Mt. Gox Confirms Discovery of 200,000 BTC in ‘Old-Format’ Wallet
Pete Rizzo (@pete_rizzo_) | Published on March 21, 2014 at 13:49 GMT | Exchanges, Law, Mt. Gox, News

Embattled Japan-based bitcoin exchange Mt. Gox has released a new press release confirming that it found an old-format bitcoin wallet on 7th March containing 199,999.99 BTC ($113.9m at press time).

Mt. Gox further confirmed it reported the finding to its bankruptcy counsels as required by its civil rehabilitation proceedings.

The release states:

“A hearing took place on March 8 where a detailed explanation of the situation was made to counsels. Immediately on Monday (March 10), counsels reported the existence of the 200,000 BTC to the Court and the Supervisor.”

The exchange revealed it now has a total amount of 202,000 BTC, a figure which includes the 200,000 BTC recently found, as well as an additional 2,000 BTC ($1.1m) in funds.

Mt. Gox confirms money movement

The release, penned by CEO Mark Karpeles, indicated that the wallets were moved from online wallets to offline storage from 14th March to 15th March. Further, he confirmed that the courts were aware of this activity.

“These bitcoin movements (including the change in the manner in which these bitcoins were stored) has been reported to the Court and the Supervisor by counsels.”

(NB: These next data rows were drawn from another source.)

Definition flash_sect_protect (info : flash_info_t) (p addr_first addr_last : Z) : flash_info_t * Z :=
  let '(rcode, s_first, s_last, planned) := flash_fill_sect_ranges info addr_first addr_last in
  if truth planned && (rcode =? 0) then
    if negb (flash_id info =? FLASH_UNKNOWN) && (s_first >=? 0) && (s_first <=? s_last)
    then (snd (for_n (fun '(i, info) => (i + 1, set_protect info i p))
                 (Z.to_nat (s_last - s_first + 1)) (s_first, info)), rcode)
    else (info, rcode)
  else if rcode =? 0 then (info, 1)
  else (info, rcode).

(** ** The chip's bus *)

Class nor_ops (W : Type) := {
  readb : Z -> W -> Z * W;
  readw : Z -> W -> Z * W;
  writew : Z -> Z -> W -> W;            (* value, address *)
  udelay : Z -> W -> W;
  timestamp : W -> Z;
}.

Definition get_timer `{nor_ops W} (base_ticks : Z) (w : W) : Z := u32 (timestamp w - base_ticks).

(** ** board/sdust/common/S29GL064A_04.c *)

Section driver.
Context `{nor_ops W}.

(** The six writes of a sector erase. *)
Definition erase_command (addr2 : Z) (w : W) : W :=
  let w := writew 0xaa00 FIRST_ADDR w in
  let w := writew 0x5500 SECOND_ADDR w in
  let w := writew 0x8000 FIRST_ADDR w in
  let w := writew 0xaa00 FIRST_ADDR w in
  let w := writew 0x5500 SECOND_ADDR w in
  writew 0x3000 addr2 w.

(** [while (readb (addr2) != 0xff)] with its timeout. *)
Fixpoint erase_wait (fuel : nat) (addr2 start_ : Z) (w : W) : option (Z * W) :=
  match fuel with
  | O => None
  | S f =>
      let '(v, w) := readb addr2 w in
      if v =? 0xff then Some (0, w)
      else
        let w := udelay (1000 * 1000) w in
        if get_timer start_ w >? CONFIG_FLASH_ERASE_TOUT then Some (1, w)
        else erase_wait f addr2 start_ w
  end.

Fixpoint erase_sectors (n : nat) (fuel : nat) (info : flash_info_t) (sect : Z) (w : W) : option (Z * W) :=
  match n with
  | O => Some (0, w)
  | S n' =>
      if nthZ (protect info) sect =? 0 then
        let addr2 := nthZ (start info) sect in
        let w := erase_command addr2 w in
        match erase_wait fuel addr2 (get_timer 0 w) w with
        | None => None
        | Some (rc, w) => if truth rc then Some (rc, w) else erase_sectors n' fuel info (sect + 1) w
        end
      else erase_sectors n' fuel info (sect + 1) w
  end.

Definition flash_erase (fuel : nat) (info : flash_info_t) (s_first s_last : Z) (w : W) : option (Z * W) :=
  if (s_first <? 0) || (s_last <? s_first) then Some (1, w)
  else erase_sectors (Z.to_nat (s_last - s_first + 1)) fuel info s_first w.

Definition flash_sect_erase (fuel : nat) (info : flash_info_t) (addr_first addr_last : Z) (w : W)
    : option (Z * W) :=
  let '(rcode, s_first, s_last, planned) := flash_fill_sect_ranges info addr_first addr_last in
  if truth planned && (rcode =? 0) then
    if s_first >=? 0 then flash_erase fuel info s_first s_last w else Some (rcode, w)
  else if rcode =? 0 then Some (1, w)
  else Some (rcode, w).

(** The four writes of a word program. *)
Definition program_command (b dst : Z) (w : W) : W :=
  let w := writew 0xaa00 FIRST_ADDR w in
  let w := writew 0x5500 SECOND_ADDR w in
  let w := writew 0xa000 FIRST_ADDR w in
  writew b dst w.

(** [while (readw (dst) != b)] with its timeout. *)
Fixpoint program_wait (fuel : nat) (dst b start_ : Z) (w : W) : option (Z * W) :=
  match fuel with
  | O => None
  | S f =>
      let '(v, w) := readw dst w in
      if v =? b then Some (0, w)
      else if get_timer start_ w >? CONFIG_FLASH_WRITE_TOUT then Some (1, w)
      else program_wait f dst b start_ w
  end.

(** A big-endian [unsigned short] of the source buffer. *)
Definition src_word (m : mem) (a : Z) : Z := m a * 256 + m (a + 1).

(** [while (cnt)]; [cnt] is unsigned, so an odd count runs past zero, beyond
    the data: that is the [None] of the outer fuel. *)
Fixpoint write_words (n : nat) (fuel : nat) (m : mem) (src dst cnt : Z) (w : W) : option (Z * W) :=
  match n with
  | O => None
  | S n' =>
      if cnt =? 0 then Some (0, w)
      else
        let b := src_word m src in
        let '(old, w) := readw dst w in
        if negb (Z.land old b =? b) then Some (2, w)
        else
          let w := program_command b dst w in
          match program_wait fuel dst b (get_timer 0 w) w with
          | None => None
          | Some (rc, w) =>
              if truth rc then Some (rc, w)
              else write_words n' fuel m (src + 2) (dst + 2) (u32 (cnt - 2)) w
          end
  end.

Definition write_buff (fuel : nat) (m : mem) (src addr cnt : Z) (w : W) : option (Z * W) :=
  write_words (S (Z.to_nat cnt)) fuel m src addr cnt w.

(** [flash_write] of common/flash.c. *)
Definition flash_write (fuel : nat) (info : flash_info_t) (m : mem) (src addr cnt : Z) (w : W)
    : option (Z * W) :=
  let end_ := u32 (addr + cnt - 1) in
  if cnt =? 0 then Some (ERR_OK, w)
  else if negb (addr2info info addr) || negb (addr2info info end_) then Some (ERR_INVAL, w)
  else if protected_hit (Z.to_nat (sector_count info)) info addr end_ 0 then Some (ERR_PROTECTED, w)
  else
    let len_ := Z.min (u32 (nthZ (start info) 0 + size info - addr)) cnt in
    write_buff fuel m src addr len_ w.
End driver.

(** ** What the chip promises *)

Definition in_flash (a : Z) : Prop :=
  CONFIG_SYS_FLASH_BASE <= a < CONFIG_SYS_FLASH_BASE + CONFIG_SYS_FLASH_SIZE.

(** The chip's sectors, bottom boot: 8 of 8 KB, then 127 of 64 KB. *)
Definition sector_start (i : Z) : Z :=
  CONFIG_SYS_FLASH_BASE + (if i <? 8 then i * SECTSZ_SMALL else (i - 7) * SECTSZ_LARGE).
Definition sector_size (i : Z) : Z := if i <? 8 then SECTSZ_SMALL else SECTSZ_LARGE.

Definition erased (A : mem) (lo n : Z) : mem :=
  fun x => if (lo <=? x) && (x <? lo + n) then 255 else A x.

The confirmation would suggest reports that Mt. Gox funds have been moving through the blockchain were valid, though the dates of the movement do not coincide.

Missing bitcoin figures revised

Mt. Gox indicated that with the finding, the amount of bitcoins it reported as lost or stolen needs to be revised, suggesting that this wallet, and the funds therein, were factored into the original estimate.

Said the statement:

“Taking into account the existence of the 200,000 BTC, the total number of bitcoins which have disappeared is therefore estimated to be approximately 650,000 BTC.”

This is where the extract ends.